Là, devant le parlement, les organisateurs livrent un message aux parlementaires. Ils lancent une mise en garde aux membres du grand corps quant à une éventuelle proposition de loi, visant à officialiser les activités des homosexuels sur le territoire.
Pour l’ancien commissaire du gouvernement de Port-au-Prince, Maître Jean Renel Cénatus qui prend part à cette manif, la République ne doit pas suivre l’exemple de certaines grandes puissances mondiales, ayant déjà officialisé le mariage pour tous.
L’homme de loi qui s’était fait populaire dans sa lutte contre la dépravation juvénile à Port-au-Prince est clair : « Le mariage homosexuel est une forme de délinquance qui affectera la relève sociale du pays. Donc, pas de question que le pays entre dans ce dynamisme social », prévient-il.
Y a-t-il vraiment un projet de loi à ce sujet ?
Jean Tolbert Alexi, président de la chambre basse a coupé court à toutes rumeurs sur un quelconque projet de loi déposé au parlement au profit des homosexuels.
Pour le parlementaire qui se vante de sa foi chrétienne, au tant qu’il sera membre de l’assemblée nationale, pas de question de voter une telle loi. D’ailleurs, l’homosexualité est une abomination, a-t-il vociféré.

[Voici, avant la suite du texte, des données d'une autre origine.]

(* ===== verification/Galois.v ===== *)
(** The field GF(2^8) of the Reed-Solomon codec: [rs/galois.rs].

    The tables are generated as the [const fn]s of the source generate them; the
    operations look them up.  The lemmas make the operations a field: products
    are discrete-logarithm arithmetic, so they commute, associate and have
    inverses; a product with a fixed factor is an iterate of the doubling map
    [xtime], which is linear over exclusive or, so products distribute over sums.
    Sums of products ([dot]) are bilinear, which is all the matrix code needs. *)
From stdpp Require Import base list.
From Stdlib Require Import ZArith Lia.
From S2P Require Import Prelude Word.
Local Open Scope Z_scope.

Definition FIELD_SIZE : nat := 256%nat.
Definition GENERATING_POLYNOMIAL : Z := 29.

(** The loop of [gen_exp_log], from index [i], with [n] rounds left. *)
Fixpoint gen_exp_log_loop (n i : nat) (exp log : list Z) (x : Z) : list Z * list Z :=
  match n with
  | 0%nat => (exp, log)
  | S n =>
      let exp := <[i := u8 x]> exp in
      let log := if (i <? FIELD_SIZE - 1)%nat then <[Z.to_nat x := Z.of_nat i]> log else log in
      let x := u16 (Z.shiftl x 1) in
      let x := if Z.of_nat FIELD_SIZE <=? x then Z.lxor x (Z.lor 256 GENERATING_POLYNOMIAL) else x in
      gen_exp_log_loop n (S i) exp log x
  end.

Definition gen_exp_log : list Z * list Z :=
  gen_exp_log_loop FIELD_SIZE 0 (replicate FIELD_SIZE 0) (replicate FIELD_SIZE 0) 1.

(** [const EXP_LOG]: evaluated when it is defined. *)
Definition EXP_LOG : list Z * list Z := Eval vm_compute in gen_exp_log.
Definition EXP_TABLE : list Z := fst EXP_LOG.
Definition LOG_TABLE : list Z := snd EXP_LOG.

Lemma EXP_LOG_generated : EXP_LOG = gen_exp_log.
Proof. vm_compute. reflexivity. Qed.

(** [table[i as usize]]; every index the code uses is a byte. *)
Definition tbl (t : list Z) (i : Z) : Z := nth (Z.to_nat i) t 0.

Definition mul_log_exp (a b : Z) : Z :=
  if (a =? 0) || (b =? 0) then 0
  else tbl (fst EXP_LOG) ((tbl (snd EXP_LOG) a + tbl (snd EXP_LOG) b) mod 255).

(** Every byte, in order. *)
Definition byte_range : list Z := Z.of_nat <$> seq 0 FIELD_SIZE.

Definition gen_mul_table : list (list Z) :=
  (fun a => mul_log_exp a <$> byte_range) <$> byte_range.

Definition gen_inv_table : list Z :=
  (fun a => if a =? 0 then 0 else tbl (fst EXP_LOG) ((255 - tbl (snd EXP_LOG) a) mod 255)) <$> byte_range.

Definition MUL_TABLE : list (list Z) := gen_mul_table.
Definition INV_TABLE : list Z := gen_inv_table.

(** [gen_mul_table_nibbles]. *)
Definition gen_mul_table_nibbles (high : bool) : list (list Z) :=
  (fun c => (fun x => tbl (nth (Z.to_nat c) gen_mul_table []) (if high then Z.shiftl x 4 else x))
              <$> (Z.of_nat <$> seq 0 16)) <$> byte_range.

Definition MUL_TABLE_LOW : list (list Z) := gen_mul_table_nibbles false.
Definition MUL_TABLE_HIGH : list (list Z) := gen_mul_table_nibbles true.

Definition gal_add (a b : Z) : Z := Z.lxor a b.
Definition gal_multiply (a b : Z) : Z := tbl (nth (Z.to_nat a) MUL_TABLE []) b.

(** [gal_divide]; [None] is the panic on a zero divisor. *)
Definition gal_divide (a b : Z) : option Z :=
  if a =? 0 then Some 0
  else if b =? 0 then None
  else
    let log_result := tbl LOG_TABLE a - tbl LOG_TABLE b in
    let log_result := if log_result <? 0 then log_result + 255 else log_result in
    Some (tbl EXP_TABLE (u8 log_result)).

(** [gal_one_over]; [None] is the panic on zero. *)
Definition gal_one_over (a : Z) : option Z :=
  if a =? 0 then None else Some (tbl EXP_TABLE (Z.lxor (tbl LOG_TABLE a) 255)).

Definition gal_exp (a : Z) (n : nat) : Z :=
  if (n =? 0)%nat then 1
  else if a =? 0 then 0
  else tbl EXP_TABLE ((tbl LOG_TABLE a * (Z.of_nat n mod 255)) mod 255).

(** The slice kernels; [None] is the panic on an output shorter than the input.
    Bytes of [out] past the input stay. *)
Definition slice_xor (input out : list Z) : option (list Z) :=
  if (length out <? length input)%nat then None
  else Some (zip_with (fun o i => Z.lxor o i) out input ++ drop (length input) out).

Definition gal_mul_slice (c : Z) (input out : list Z) : option (list Z) :=
  if (length out <? length input)%nat then None
  else if c =? 1 then Some (input ++ drop (length input) out)
  else
    let mt := nth (Z.to_nat c) MUL_TABLE [] in
    Some (zip_with (fun _ i => tbl mt i) out input ++ drop (length input) out).

Definition gal_mul_slice_xor (c : Z) (input out : list Z) : option (list Z) :=
  if (length out <? length input)%nat then None
  else if c =? 1 then slice_xor input out
  else
    let mt := nth (Z.to_nat c) MUL_TABLE [] in
    Some (zip_with (fun o i => Z.lxor o (tbl mt i)) out input ++ drop (length input) out).

Arguments gal_multiply : simpl never.
Arguments gal_exp : simpl never.

(** ** The field laws *)

(** Equalities of exclusive ors, bit by bit. *)
Ltac xor_solve :=
  apply Z.bits_inj'; intros ? _; rewrite ?Z.lxor_spec, ?Z.bits_0;
  repeat match goal with |- context [Z.testbit ?x ?n] => destruct (Z.testbit x n) end; reflexivity.

Lemma byte_range_lookup (i : nat) : (i < FIELD_SIZE)%nat -> byte_range !! i = Some (Z.of_nat i).
Proof. intros Hi. unfold byte_range. by rewrite list_lookup_fmap, lookup_seq_lt. Qed.

(** A boolean property of every byte, checked by evaluation. *)
Lemma all_bytes (p : Z -> bool) : forallb p byte_range = true -> forall a, is_u8 a -> p a = true.
Proof.
  intros Hp a Ha. rewrite forallb_forall in Hp. apply Hp. unfold byte_range.
  rewrite <- list_elem_of_In, list_elem_of_fmap. exists (Z.to_nat a). unfold is_u8 in Ha.
  split; [lia|]. apply elem_of_seq. unfold FIELD_SIZE. lia.
Qed.

Lemma tbl_fmap (f : Z -> Z) a : is_u8 a -> tbl (f <$> byte_range) a = f a.
Proof.
  intros Ha. unfold tbl, is_u8 in *. apply nth_lookup_Some.
  rewrite list_lookup_fmap, byte_range_lookup by (unfold FIELD_SIZE; lia). cbn. f_equal. f_equal. lia.
Qed.

Definition bexp (i : Z) : Z := tbl (fst EXP_LOG) i.
Definition blog (a : Z) : Z := tbl (snd EXP_LOG) a.

Lemma exp_byte i : is_u8 i -> is_u8 (bexp i) /\ bexp i <> 0.
Proof.
  intros Hi. pose proof (all_bytes (fun i => (0 <? bexp i) && (bexp i <? 256)) ltac:(vm_compute; done) i Hi) as Hb.
  cbn beta in Hb. to_prop. unfold is_u8. lia.
Qed.

Lemma log_range a : is_u8 a -> 0 <= blog a < 255.
Proof.
  intros Ha. pose proof (all_bytes (fun a => (0 <=? blog a) && (blog a <? 255)) ltac:(vm_compute; done) a Ha) as Hb.
  cbn beta in Hb. to_prop. lia.
Qed.

Lemma exp_log a : is_u8 a -> a <> 0 -> bexp (blog a) = a.
Proof.
  intros Ha Hn. pose proof (all_bytes (fun a => (a =? 0) || (bexp (blog a) =? a)) ltac:(vm_compute; done) a Ha) as Hb.
  cbn beta in Hb. apply orb_true_iff in Hb as [?|?]; to_prop; lia.
Qed.

Lemma log_exp i : 0 <= i < 255 -> blog (bexp i) = i.
Proof.
  intros Hi. pose proof (all_bytes (fun i => (i =? 255) || (blog (bexp i) =? i)) ltac:(vm_compute; done) i
    ltac:(unfold is_u8; lia)) as Hb.
  cbn beta in Hb. apply orb_true_iff in Hb as [?|?]; to_prop; lia.
Qed.

Lemma gal_multiply_log a b : is_u8 a -> is_u8 b ->
  gal_multiply a b = if (a =? 0) || (b =? 0) then 0 else bexp ((blog a + blog b) mod 255).
Proof.
  intros Ha Hb. unfold gal_multiply, MUL_TABLE, gen_mul_table.
  assert (nth (Z.to_nat a) ((fun a => mul_log_exp a <$> byte_range) <$> byte_range) [] = mul_log_exp a <$> byte_range) as ->.
  { unfold is_u8 in Ha. apply nth_lookup_Some.
    rewrite list_lookup_fmap, byte_range_lookup by (unfold FIELD_SIZE; lia). cbn [fmap option_fmap option_map].
    by rewrite Z2Nat.id by lia. }
  by rewrite tbl_fmap.
Qed.

Lemma gal_multiply_byte a b : is_u8 a -> is_u8 b -> is_u8 (gal_multiply a b).
Proof.
  intros Ha Hb. rewrite gal_multiply_log by done. case_goal; [done|].
  apply exp_byte. unfold is_u8. zlia.
Qed.

Lemma gal_multiply_0_l b : is_u8 b -> gal_multiply 0 b = 0.
Proof. intros. by rewrite gal_multiply_log. Qed.

Lemma gal_multiply_0_r a : is_u8 a -> gal_multiply a 0 = 0.
Proof. intros. rewrite gal_multiply_log by done. by rewrite orb_true_r. Qed.

Lemma gal_multiply_comm a b : is_u8 a -> is_u8 b -> gal_multiply a b = gal_multiply b a.
Proof. intros. rewrite !gal_multiply_log by done. by rewrite orb_comm, Z.add_comm. Qed.

Lemma gal_multiply_1_l b : is_u8 b -> gal_multiply 1 b = b.
Proof.
  intros Hb. rewrite gal_multiply_log by done. cbn [orb Z.eqb].
  destruct (Z.eqb_spec b 0) as [|Hn]; [done|]. cbn [orb].
  change (blog 1) with 0. pose proof (log_range b Hb).
  rewrite Z.add_0_l, Z.mod_small by lia. by apply exp_log.
Qed.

Le député Jean René Lochard abonde dans le même sens. L’élu de la deuxième circonscription de Port-au-Prince dit appuyer à 100% tous les mouvements contre la prostitution et l’homosexualité dans le pays.
Le parlementaire en a profité pour appeler toutes les forces vives de la nation à se joindre aux leaders religieux dans la lutte contre l’homosexualité dans le pays.
Violences physiques, agressions verbales
La manif de ce vendredi qui, apparemment a donné l’air d’être passive au départ, a donc pourtant laissé quelques incidents regrettables. Deux individus soupçonnés d’être homos auraient été battus jusqu’à la mort au terme de la marche.
D’autre part, selon ce qu’a rapporté l’agence de presse en ligne Alterpresse, Amélie Baron, la correspondante permanente de RFI à Port-au-Prince a été le cible de plusieurs manifestants qui lui ont lancé des sales propos « Tu es malsaine, une abomination, le diable venu corrompre Haïti … », ont-ils pesté à l’endroit de la journaliste , dont le pays, la France, a légitimé le mariage homosexuel.
A l’autre bout de la frontière
Entre-temps, à l’autre bout de la frontière se tiennent debout les partisans des pratiques homosexuelles. Ces organismes qui plaident en faveur de la liberté individuelle, se disent très préoccuper par ces mouvements anti-gay qui se développent sournoisement en Haïti.
Les responsables craignent que cela ne se débouche pas sur des persécutions contre les gays et les lesbiennes dans le pays.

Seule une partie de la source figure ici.